Saved data entries

Lemma books_posted key t u p lines :
  id_unused p pid ->
  Forall (fun b => (pb_idempotency_key b =? key)%py = false) (posting_batches p) ->
  books p -> books (posted_tables W op ty key pid t u lines p).
Proof.
  intros Hp Hk [Hn Hb Hc Hh Ha Hu]. split.
  - by apply post_lines_numbered.
  - unfold posted_tables at 2. cbn [ledger_entries]. rewrite post_lines_entries.
    apply Forall_app. split.
    + eapply Forall_impl; [exact Hb|]. intros e He. by rewrite batch_type_old.
    + eapply Forall_impl; [apply new_entries_posting|]. intros e ->. by rewrite batch_type_new.
  - intros i. pose proof (journal_posted current_delta key t u p lines i Hp Hb) as Hj.
    transitivity (bal_current (row_of (post_lines W pid op ty t u p lines) i)); [done|].
    rewrite post_lines_current, Hc. symmetry. exact Hj.
  - intros i. pose proof (journal_posted hold_delta key t u p lines i Hp Hb) as Hj.
    transitivity (bal_hold (row_of (post_lines W pid op ty t u p lines) i)); [done|].
    rewrite post_lines_hold, Hh. symmetry. exact Hj.
  - intros i. by apply (post_lines_available W pid op ty lines t u p).
  - unfold posted_tables. cbn [posting_batches].
    rewrite (proj2 (post_lines_frame _ _ _ _ _ _ _ _)), map_app. simpl.
    apply NoDup_ListNoDup, NoDup_app. repeat split.
    + by apply NoDup_ListNoDup.
    + intros k Hin ->%list_elem_of_singleton. apply list_elem_of_In, in_map_iff in Hin as (b & Hbk & Hin).
      rewrite List.Forall_forall in Hk. apply Hk in Hin. unfold eqb in Hin.
      by rewrite bool_decide_false_iff in Hin || by apply bool_decide_eq_false in Hin.
    + apply NoDup_singleton.
Qed.
End Books.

» Work request:
In the entries above, please find the line with "- intros i. pose proof (journal_posted current_delta" and the line with "- intros i. pose proof (journal_posted hold_delta", then write out exactly those two lines and every line between them, and nothing more.

» Response area:
  - intros i. pose proof (journal_posted current_delta key t u p lines i Hp Hb) as Hj.
    transitivity (bal_current (row_of (post_lines W pid op ty t u p lines) i)); [done|].
    rewrite post_lines_current, Hc. symmetry. exact Hj.
  - intros i. pose proof (journal_posted hold_delta key t u p lines i Hp Hb) as Hj.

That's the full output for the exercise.